Work to be completed = The required output is the lines below from the line containing "Lemma dispatch_frame (sched" to the line containing "apply convertToGrayscale_inv in Hk as", inclusive, retyped exactly. No other lines belong in it.

Records for the exercise =
· · · ·

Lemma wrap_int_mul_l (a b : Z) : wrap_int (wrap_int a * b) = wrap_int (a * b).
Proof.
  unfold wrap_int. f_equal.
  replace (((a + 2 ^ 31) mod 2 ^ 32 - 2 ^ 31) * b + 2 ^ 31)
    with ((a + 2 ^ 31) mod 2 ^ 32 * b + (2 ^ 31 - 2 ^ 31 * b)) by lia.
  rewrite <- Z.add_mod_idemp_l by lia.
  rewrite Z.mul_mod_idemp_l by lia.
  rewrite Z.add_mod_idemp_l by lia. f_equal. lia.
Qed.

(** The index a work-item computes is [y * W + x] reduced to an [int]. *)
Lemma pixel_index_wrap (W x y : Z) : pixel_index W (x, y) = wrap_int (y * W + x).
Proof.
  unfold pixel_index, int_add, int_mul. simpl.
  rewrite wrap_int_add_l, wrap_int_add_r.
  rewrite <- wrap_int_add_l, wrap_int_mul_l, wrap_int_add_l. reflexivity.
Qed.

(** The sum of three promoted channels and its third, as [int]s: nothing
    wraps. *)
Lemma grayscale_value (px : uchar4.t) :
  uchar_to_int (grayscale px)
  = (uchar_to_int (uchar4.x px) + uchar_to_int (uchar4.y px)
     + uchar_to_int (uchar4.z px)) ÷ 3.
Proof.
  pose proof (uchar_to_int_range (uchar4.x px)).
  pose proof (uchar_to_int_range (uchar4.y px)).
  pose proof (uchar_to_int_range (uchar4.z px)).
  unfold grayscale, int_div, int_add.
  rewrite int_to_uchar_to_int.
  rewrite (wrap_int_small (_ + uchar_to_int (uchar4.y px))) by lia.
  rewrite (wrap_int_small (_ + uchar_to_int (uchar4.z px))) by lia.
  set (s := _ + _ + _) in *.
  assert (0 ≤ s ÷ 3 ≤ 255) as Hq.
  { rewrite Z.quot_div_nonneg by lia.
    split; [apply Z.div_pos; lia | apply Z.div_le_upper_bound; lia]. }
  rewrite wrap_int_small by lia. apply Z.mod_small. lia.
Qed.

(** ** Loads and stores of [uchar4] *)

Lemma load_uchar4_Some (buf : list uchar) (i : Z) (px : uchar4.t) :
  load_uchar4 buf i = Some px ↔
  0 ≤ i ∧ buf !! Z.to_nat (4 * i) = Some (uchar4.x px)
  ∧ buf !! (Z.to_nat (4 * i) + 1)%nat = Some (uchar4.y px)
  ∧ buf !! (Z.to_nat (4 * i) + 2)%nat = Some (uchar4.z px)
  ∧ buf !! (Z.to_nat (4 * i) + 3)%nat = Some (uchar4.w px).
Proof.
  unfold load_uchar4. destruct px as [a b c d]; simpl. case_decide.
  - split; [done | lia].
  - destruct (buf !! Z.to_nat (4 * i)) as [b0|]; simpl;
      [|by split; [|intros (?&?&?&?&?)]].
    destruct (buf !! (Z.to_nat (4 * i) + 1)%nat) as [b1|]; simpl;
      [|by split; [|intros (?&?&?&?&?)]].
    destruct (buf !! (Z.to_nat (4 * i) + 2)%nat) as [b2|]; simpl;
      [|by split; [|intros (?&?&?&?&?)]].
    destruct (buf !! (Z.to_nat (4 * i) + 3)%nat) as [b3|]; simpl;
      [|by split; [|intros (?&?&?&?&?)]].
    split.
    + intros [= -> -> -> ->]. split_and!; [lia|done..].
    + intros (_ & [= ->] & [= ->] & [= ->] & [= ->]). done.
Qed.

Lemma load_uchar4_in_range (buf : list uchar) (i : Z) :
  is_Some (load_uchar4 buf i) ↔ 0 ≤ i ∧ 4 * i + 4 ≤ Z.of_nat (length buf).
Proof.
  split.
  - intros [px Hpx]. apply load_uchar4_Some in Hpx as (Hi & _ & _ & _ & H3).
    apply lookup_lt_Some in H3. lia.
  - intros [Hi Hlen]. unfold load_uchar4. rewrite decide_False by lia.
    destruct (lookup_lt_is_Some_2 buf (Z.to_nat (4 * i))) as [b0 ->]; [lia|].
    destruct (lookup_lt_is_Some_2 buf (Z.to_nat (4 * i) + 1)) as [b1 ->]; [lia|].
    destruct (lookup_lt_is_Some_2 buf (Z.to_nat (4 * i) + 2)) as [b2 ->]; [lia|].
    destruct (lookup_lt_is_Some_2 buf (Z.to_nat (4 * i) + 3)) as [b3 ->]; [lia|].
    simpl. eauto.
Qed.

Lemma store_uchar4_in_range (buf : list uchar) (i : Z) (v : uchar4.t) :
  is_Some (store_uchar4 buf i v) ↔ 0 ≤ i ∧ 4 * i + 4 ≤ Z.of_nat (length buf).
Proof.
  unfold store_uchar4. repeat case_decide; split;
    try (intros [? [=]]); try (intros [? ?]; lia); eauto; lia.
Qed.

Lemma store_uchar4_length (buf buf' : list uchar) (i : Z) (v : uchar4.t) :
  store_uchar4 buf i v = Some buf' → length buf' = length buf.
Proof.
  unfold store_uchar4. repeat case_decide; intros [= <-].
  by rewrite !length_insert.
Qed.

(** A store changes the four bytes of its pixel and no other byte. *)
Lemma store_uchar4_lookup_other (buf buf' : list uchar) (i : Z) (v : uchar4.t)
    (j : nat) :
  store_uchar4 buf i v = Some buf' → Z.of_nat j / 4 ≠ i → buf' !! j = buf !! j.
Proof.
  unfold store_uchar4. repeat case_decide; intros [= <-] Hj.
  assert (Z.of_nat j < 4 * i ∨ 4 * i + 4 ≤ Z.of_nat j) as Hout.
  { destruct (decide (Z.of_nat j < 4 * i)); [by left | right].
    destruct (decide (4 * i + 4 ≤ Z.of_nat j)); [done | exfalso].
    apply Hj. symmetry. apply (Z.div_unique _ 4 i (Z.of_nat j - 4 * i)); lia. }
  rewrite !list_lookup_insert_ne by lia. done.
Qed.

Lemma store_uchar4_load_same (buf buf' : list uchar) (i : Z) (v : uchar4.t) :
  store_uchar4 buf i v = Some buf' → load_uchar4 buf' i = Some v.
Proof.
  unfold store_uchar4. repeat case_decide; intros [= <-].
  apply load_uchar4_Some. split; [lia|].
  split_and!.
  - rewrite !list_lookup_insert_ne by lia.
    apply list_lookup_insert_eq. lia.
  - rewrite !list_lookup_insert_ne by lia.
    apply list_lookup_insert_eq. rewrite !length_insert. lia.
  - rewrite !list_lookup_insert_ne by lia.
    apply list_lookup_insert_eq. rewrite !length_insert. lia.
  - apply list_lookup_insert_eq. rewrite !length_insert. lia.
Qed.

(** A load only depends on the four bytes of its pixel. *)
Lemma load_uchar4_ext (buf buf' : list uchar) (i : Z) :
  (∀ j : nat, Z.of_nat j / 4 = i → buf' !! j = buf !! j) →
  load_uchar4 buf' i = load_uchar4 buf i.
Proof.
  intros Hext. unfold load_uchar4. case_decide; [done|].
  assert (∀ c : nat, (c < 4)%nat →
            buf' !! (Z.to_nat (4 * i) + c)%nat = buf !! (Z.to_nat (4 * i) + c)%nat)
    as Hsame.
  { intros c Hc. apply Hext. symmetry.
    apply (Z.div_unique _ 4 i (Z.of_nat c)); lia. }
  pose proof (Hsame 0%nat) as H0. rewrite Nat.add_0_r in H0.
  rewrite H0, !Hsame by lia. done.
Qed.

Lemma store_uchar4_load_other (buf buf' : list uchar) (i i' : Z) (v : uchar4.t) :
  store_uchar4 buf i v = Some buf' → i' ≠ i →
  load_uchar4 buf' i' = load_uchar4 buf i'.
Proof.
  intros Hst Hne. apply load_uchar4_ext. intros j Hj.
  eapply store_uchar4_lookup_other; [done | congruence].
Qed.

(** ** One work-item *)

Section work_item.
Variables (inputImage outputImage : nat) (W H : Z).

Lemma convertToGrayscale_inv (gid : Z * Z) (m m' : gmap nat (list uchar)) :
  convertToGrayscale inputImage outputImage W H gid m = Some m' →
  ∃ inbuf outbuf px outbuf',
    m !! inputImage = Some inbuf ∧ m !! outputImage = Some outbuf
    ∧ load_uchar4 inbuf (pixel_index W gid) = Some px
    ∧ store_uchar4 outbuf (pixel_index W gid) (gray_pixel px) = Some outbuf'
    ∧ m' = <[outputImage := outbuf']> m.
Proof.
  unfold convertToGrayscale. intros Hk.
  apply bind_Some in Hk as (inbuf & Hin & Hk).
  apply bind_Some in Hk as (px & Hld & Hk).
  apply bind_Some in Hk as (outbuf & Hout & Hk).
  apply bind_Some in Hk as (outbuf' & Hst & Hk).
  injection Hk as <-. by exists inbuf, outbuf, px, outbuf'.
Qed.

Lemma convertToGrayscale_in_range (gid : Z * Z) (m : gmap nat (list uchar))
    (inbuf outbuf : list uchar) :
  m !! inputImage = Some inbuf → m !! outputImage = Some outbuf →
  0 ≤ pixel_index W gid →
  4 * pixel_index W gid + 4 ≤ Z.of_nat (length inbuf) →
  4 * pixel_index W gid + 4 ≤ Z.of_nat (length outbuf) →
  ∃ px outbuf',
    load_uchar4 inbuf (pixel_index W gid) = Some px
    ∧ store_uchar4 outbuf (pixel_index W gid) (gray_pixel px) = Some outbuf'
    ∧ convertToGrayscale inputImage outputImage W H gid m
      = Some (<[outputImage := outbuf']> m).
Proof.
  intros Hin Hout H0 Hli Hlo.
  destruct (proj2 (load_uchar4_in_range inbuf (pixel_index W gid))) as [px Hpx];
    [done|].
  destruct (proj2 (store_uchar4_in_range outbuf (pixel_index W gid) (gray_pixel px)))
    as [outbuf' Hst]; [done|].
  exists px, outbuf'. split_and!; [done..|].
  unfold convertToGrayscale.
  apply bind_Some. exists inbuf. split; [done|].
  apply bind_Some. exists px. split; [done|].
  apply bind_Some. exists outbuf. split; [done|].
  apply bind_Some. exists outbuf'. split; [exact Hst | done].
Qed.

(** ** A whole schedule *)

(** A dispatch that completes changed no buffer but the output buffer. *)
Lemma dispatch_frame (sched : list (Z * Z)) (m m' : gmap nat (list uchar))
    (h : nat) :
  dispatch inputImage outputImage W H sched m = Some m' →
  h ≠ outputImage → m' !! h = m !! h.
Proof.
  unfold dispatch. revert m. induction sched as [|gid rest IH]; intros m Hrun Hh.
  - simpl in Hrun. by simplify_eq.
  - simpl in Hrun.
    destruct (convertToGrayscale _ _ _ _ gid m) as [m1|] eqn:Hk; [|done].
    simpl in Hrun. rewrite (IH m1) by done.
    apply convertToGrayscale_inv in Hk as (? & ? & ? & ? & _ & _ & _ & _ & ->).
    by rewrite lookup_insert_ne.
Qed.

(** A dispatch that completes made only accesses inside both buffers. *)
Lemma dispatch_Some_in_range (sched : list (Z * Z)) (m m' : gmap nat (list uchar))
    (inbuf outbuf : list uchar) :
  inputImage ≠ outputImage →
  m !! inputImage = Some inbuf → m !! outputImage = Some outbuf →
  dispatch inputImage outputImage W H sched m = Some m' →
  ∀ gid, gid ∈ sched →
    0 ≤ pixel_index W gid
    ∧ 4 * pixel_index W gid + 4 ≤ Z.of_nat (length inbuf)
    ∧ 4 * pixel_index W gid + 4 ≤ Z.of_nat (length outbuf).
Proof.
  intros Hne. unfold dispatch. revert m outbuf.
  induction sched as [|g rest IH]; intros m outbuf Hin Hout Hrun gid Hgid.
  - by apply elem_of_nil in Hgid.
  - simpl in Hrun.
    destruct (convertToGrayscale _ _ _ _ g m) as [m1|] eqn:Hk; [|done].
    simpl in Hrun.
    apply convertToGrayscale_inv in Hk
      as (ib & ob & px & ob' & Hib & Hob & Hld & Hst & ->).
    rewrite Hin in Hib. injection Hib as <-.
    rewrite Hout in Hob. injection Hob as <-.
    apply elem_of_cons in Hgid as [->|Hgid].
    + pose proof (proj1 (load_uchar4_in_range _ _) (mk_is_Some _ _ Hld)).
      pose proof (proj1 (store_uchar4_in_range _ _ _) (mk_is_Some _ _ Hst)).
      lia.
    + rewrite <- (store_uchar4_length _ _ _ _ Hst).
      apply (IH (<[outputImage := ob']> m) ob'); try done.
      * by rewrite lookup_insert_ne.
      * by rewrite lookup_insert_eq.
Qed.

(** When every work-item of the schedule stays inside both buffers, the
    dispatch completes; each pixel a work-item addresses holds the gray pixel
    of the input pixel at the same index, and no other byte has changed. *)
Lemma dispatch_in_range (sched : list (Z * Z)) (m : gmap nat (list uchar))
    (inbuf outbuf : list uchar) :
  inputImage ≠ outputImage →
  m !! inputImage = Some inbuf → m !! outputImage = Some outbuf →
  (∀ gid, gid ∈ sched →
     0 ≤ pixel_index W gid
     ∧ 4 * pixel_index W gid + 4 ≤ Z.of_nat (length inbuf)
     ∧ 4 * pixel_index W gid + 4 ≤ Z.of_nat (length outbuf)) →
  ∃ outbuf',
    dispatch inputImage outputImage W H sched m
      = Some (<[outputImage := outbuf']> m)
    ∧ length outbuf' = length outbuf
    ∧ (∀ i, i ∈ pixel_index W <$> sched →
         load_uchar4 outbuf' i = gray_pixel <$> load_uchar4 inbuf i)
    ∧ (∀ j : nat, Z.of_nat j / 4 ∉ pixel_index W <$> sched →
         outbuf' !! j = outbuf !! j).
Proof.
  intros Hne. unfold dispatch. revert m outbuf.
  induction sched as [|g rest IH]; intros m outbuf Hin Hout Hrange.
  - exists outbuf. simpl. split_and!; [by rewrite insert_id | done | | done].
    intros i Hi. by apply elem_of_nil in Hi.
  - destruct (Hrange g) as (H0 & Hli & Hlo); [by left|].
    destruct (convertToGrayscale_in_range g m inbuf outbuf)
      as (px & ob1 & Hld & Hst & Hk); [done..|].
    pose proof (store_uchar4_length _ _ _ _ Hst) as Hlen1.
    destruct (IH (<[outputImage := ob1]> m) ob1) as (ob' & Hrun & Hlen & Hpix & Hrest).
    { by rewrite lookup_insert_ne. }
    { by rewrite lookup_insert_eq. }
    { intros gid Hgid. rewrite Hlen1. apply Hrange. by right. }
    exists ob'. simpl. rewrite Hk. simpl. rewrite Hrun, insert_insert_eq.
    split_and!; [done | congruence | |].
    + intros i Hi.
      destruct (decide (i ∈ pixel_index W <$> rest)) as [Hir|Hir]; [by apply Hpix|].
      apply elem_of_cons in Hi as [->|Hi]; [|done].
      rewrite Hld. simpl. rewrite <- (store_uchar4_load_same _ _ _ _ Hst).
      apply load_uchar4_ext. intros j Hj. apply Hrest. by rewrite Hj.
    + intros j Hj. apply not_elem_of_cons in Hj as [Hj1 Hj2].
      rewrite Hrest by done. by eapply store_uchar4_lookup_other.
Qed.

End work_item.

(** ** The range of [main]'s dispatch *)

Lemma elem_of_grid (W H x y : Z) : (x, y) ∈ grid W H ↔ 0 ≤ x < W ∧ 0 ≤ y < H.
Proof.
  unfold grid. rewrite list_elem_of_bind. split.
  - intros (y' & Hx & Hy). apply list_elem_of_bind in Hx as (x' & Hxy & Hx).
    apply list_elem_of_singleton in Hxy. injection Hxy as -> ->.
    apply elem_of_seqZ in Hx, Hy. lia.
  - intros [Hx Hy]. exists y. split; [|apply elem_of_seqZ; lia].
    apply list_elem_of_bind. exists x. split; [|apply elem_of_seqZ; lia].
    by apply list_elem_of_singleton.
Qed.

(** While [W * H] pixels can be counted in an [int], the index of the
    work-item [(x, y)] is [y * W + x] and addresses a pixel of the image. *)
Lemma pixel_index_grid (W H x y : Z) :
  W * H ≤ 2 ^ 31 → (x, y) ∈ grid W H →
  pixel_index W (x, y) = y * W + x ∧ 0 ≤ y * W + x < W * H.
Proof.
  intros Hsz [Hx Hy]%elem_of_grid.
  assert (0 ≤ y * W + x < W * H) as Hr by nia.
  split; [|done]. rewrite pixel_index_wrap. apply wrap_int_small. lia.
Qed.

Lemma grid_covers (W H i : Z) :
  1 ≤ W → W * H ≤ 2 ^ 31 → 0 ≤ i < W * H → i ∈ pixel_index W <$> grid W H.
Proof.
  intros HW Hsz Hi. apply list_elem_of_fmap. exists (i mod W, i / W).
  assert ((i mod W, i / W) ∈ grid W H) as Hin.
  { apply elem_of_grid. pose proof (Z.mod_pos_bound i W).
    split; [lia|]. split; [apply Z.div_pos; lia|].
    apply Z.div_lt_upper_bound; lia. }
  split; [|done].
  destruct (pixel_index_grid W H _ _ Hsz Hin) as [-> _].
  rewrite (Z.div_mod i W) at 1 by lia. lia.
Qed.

· · · ·

Task solution =
Lemma dispatch_frame (sched : list (Z * Z)) (m m' : gmap nat (list uchar))
    (h : nat) :
  dispatch inputImage outputImage W H sched m = Some m' →
  h ≠ outputImage → m' !! h = m !! h.
Proof.
  unfold dispatch. revert m. induction sched as [|gid rest IH]; intros m Hrun Hh.
  - simpl in Hrun. by simplify_eq.
  - simpl in Hrun.
    destruct (convertToGrayscale _ _ _ _ gid m) as [m1|] eqn:Hk; [|done].
    simpl in Hrun. rewrite (IH m1) by done.
    apply convertToGrayscale_inv in Hk as (? & ? & ? & ? & _ & _ & _ & _ & ->).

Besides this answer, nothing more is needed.